▶ _Your assignment_:
Look through the listing below and write out exactly the lines from the line with "lua_inv. fold ranked in Hp." to the line with "assert (items ≠", both included, and no others.

▶ _Information shown_:
Lemma split_items_eq total W items st st' :
  split_items total W items st = Some st' →
  split_ranked st' = split_ranked st ++ (rem_of total W <$> items) ∧
  split_used st' = split_used st + sum_Z (base_of total W <$> items).*2 ∧
  split_allocations st' =
    foldl (λ m kv, <[kv.1 := kv.2]> m) (split_allocations st) (base_of total W <$> items).
Proof.
  revert st. induction items as [| [k w] items IH]; intros st Hs; simpl in Hs.
  { inv_option. csimpl. rewrite app_nil_r, sum_Z_nil. repeat split; lia. }
  lua_inv. apply IH in Hs as (-> & -> & ->). simpl. csimpl.
  rewrite sum_Z_cons, <- app_assoc. repeat split; simpl; lia.
Qed.

Lemma foldl_insert_list_to_map (l : list (K * Z)) :
  NoDup l.*1 → foldl (λ m kv, <[kv.1 := kv.2]> m) (∅ : gmap K Z) l = list_to_map l.
Proof.
  intros Hnd.
  assert (foldl (λ m kv, <[kv.1 := kv.2]> m) (∅ : gmap K Z) l = list_to_map (reverse l)) as ->.
  { rewrite <- (reverse_involutive l) at 1. generalize (reverse l) as k. clear.
    induction k as [| kv k IH]; [done |].
    rewrite reverse_cons, foldl_app. simpl. by rewrite IH. }
  apply list_to_map_proper; [| apply reverse_Permutation].
  by rewrite fmap_reverse, reverse_Permutation.
Qed.

Lemma give_units_eq ranked count n index m m' :
  give_units ranked count n index m = Some m' →
  count = Z.of_nat (length ranked) → 0 ≤ index → index + Z.of_nat n ≤ count →
  NoDup ranked.*1 →
  (∀ k, m' !! k =
    (λ v, v + if decide (k ∈ (take n (drop (Z.to_nat index) ranked)).*1) then 1 else 0)
      <$> m !! k) ∧
  map_sum m' = map_sum m + Z.of_nat n.
Proof.
  intros Hg -> Hi Hn Hnd. revert index m Hg Hi Hn.
  induction n as [| n IH]; intros index m Hg Hi Hn; simpl in Hg.
  { inv_option. split; [| lia]. intros k.
    destruct (m' !! k); simpl; [| done].
    f_equal. lia. }
  rewrite Z.rem_small in Hg by lia. lua_inv.
  match goal with H : ranked !! _ = Some ?e |- _ => destruct e as [c r]; rename H into Hc end.
  simpl in *.
  match goal with H : m !! c = Some ?a |- _ => rename H into Ha; rename a into amount end.
  apply IH in Hg as [Hl Hs]; [| lia..].
  rewrite map_sum_insert, Ha in Hs. simpl in Hs.
  assert (drop (Z.to_nat index) ranked = (c, r) :: drop (Z.to_nat (index + 1)) ranked) as Hdrop.
  { rewrite (drop_S ranked (c, r) (Z.to_nat index)) by done. do 2 f_equal. lia. }
  split; [| lia]. intros k. rewrite Hl, Hdrop. csimpl.
  assert (Hcn : c ∉ (take n (drop (Z.to_nat (index + 1)) ranked)).*1).
  { rewrite <- (take_drop (Z.to_nat index) ranked), Hdrop, fmap_app, fmap_cons in Hnd.
    apply NoDup_app in Hnd as (_ & _ & Hnd). apply NoDup_cons in Hnd as [Hnd _].
    simpl in Hnd. contradict Hnd.
    rewrite <- (take_drop n (drop (Z.to_nat (index + 1)) ranked)), fmap_app.
    apply elem_of_app. by left. }
  destruct (decide (k = c)) as [-> | Hne].
  - rewrite lookup_insert_eq, Ha. simpl. rewrite decide_False by done.
    rewrite decide_True by (left). f_equal. lia.
  - rewrite lookup_insert_ne by done. destruct (m !! k); simpl; [| done]. f_equal. f_equal.
    apply decide_ext. rewrite elem_of_cons. naive_solver.
Qed.

(** The leftover units are fewer than the items. *)
Lemma leftover_bound total W (items : list (K * Z)) :
  0 < W →
  sum_Z (rem_of total W <$> items).*2 =
    total * sum_Z items.*2 - W * sum_Z (base_of total W <$> items).*2 ∧
  0 ≤ sum_Z (rem_of total W <$> items).*2 ∧
  (items ≠ [] → sum_Z (rem_of total W <$> items).*2 < W * Z.of_nat (length items)).
Proof.
  intros HW. induction items as [| [k w] items (IH1 & IH2 & IH3)]; csimpl.
  { rewrite !sum_Z_nil. split; [lia |]. by split. }
  rewrite !sum_Z_cons. cbn [rem_of base_of fst snd].
  destruct (div_mod_pos (total * w) W HW) as [Hd Hm].
  set (R := sum_Z (rem_of total W <$> items).*2) in *.
  set (B := sum_Z (base_of total W <$> items).*2) in *.
  repeat split; [nia | lia |]. intros _. destruct items as [| it items].
  - unfold R. csimpl. rewrite sum_Z_nil. lia.
  - specialize (IH3 ltac:(done)). cbn [length] in *. nia.
Qed.

Lemma rank_keys total W (items : list (K * Z)) : (rem_of total W <$> items).*1 = items.*1.
Proof. induction items; csimpl; [done |]. by f_equal. Qed.

Lemma base_keys total W (items : list (K * Z)) : (base_of total W <$> items).*1 = items.*1.
Proof. induction items; csimpl; [done |]. by f_equal. Qed.

(** The outcome of [proportional] on distinct ids: the floors, and one more unit
    for the first [L] ranked ids, where [L] is what the floors leave over. *)
Lemma proportional_outcome total items m :
  NoDup items.*1 → proportional total items = Some m →
  0 < total → 0 < sum_Z items.*2 →
  let W := sum_Z items.*2 in
  let ranked := sort_by rank_leb (rem_of total W <$> items) in
  ∃ L : nat, (L < length items)%nat ∧
    total = sum_Z (base_of total W <$> items).*2 + Z.of_nat L ∧
    map_sum m = total ∧
    (∀ k, m !! k =
      (λ v, v + if decide (k ∈ (take L ranked).*1) then 1 else 0)
        <$> (list_to_map (base_of total W <$> items) : gmap K Z) !! k).
Proof.
  intros Hnd Hp Ht HW W ranked. unfold proportional in Hp. inv_option.
  match goal with H : sum_weights _ _ = Some ?w |- _ =>
    apply sum_weights_eq in H; rewrite Z.add_0_l in H; fold W in H; subst w end.
  rewrite (proj2 (Z.leb_gt total 0)), (proj2 (Z.leb_gt W 0)) in Hp by lia. simpl in Hp.
  inv_option.
  match goal with H : split_items _ _ _ _ = Some ?s |- _ =>
    apply split_items_eq in H as (Hr & Hu & Ha); simpl in Hr, Hu, Ha end.
  rewrite Hr, Hu, Ha in *. clear Hr Hu Ha.
  match goal with H : to_i64 _ = Some _ |- _ => apply to_i64_Some in H as [-> _] end.
  lua_inv. fold ranked in Hp.
  rewrite foldl_insert_list_to_map in Hp by (by rewrite base_keys).
  destruct (leftover_bound total W items ltac:(lia)) as (Hrem & Hr0 & Hrlt).
  fold W in Hrem. set (B := sum_Z (base_of total W <$> items).*2) in *.
  assert (items ≠ []) as Hne by (intros ->; unfold W in HW; csimpl in HW; rewrite sum_Z_nil in HW; lia).
  specialize (Hrlt Hne). rewrite Hrem in *.
  assert (0 ≤ total - B < Z.of_nat (length items)) as HL by nia.
  exists (Z.to_nat (total - B)).
  apply give_units_eq in Hp as [Hl Hs]; [| done | lia | |].
  - split; [lia |]. split; [lia |].
    rewrite map_sum_list_to_map in Hs by (by rewrite base_keys). fold B in Hs.
    split; [lia |]. intros k. rewrite Hl. by rewrite drop_0.
  - unfold ranked. rewrite length_sort_by, length_fmap. lia.
  - unfold ranked. rewrite sort_by_perm, rank_keys. done.
Qed.

(** *** Totality *)

Lemma sum_weights_total s (items : list (K * Z)) :
  0 ≤ s → Forall (Z.le 0) items.*2 → lua.is_exact (s + sum_Z items.*2) →
  sum_weights s items = Some (s + sum_Z items.*2).
Proof.
  revert s. induction items as [| [k w] items IH]; csimpl; intros s Hs Hw He.
  { rewrite sum_Z_nil. f_equal. lia. }
  apply Forall_cons in Hw as [Hw Hws]. pose proof (sum_Z_nonneg _ Hws).
  rewrite sum_Z_cons in *.
  rewrite (proj2 (add_Some s w _)) by (split; [done |]; repeat split; exact_lia). simpl.
  rewrite IH by (done || lia || exact_lia). f_equal. lia.
Qed.

Lemma bases_nonneg total W (items : list (K * Z)) :
  0 < W → 0 ≤ total → Forall (Z.le 0) items.*2 →
  Forall (Z.le 0) (base_of total W <$> items).*2.
Proof.
  intros HW Ht. induction items as [| [k w] items IH]; csimpl; [done |].
  intros [Hw Hws]%Forall_cons. constructor; [| by apply IH].
  apply Z.div_pos; nia.
Qed.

▶ _Response below_:
  lua_inv. fold ranked in Hp.
  rewrite foldl_insert_list_to_map in Hp by (by rewrite base_keys).
  destruct (leftover_bound total W items ltac:(lia)) as (Hrem & Hr0 & Hrlt).
  fold W in Hrem. set (B := sum_Z (base_of total W <$> items).*2) in *.
  assert (items ≠ []) as Hne by (intros ->; unfold W in HW; csimpl in HW; rewrite sum_Z_nil in HW; lia).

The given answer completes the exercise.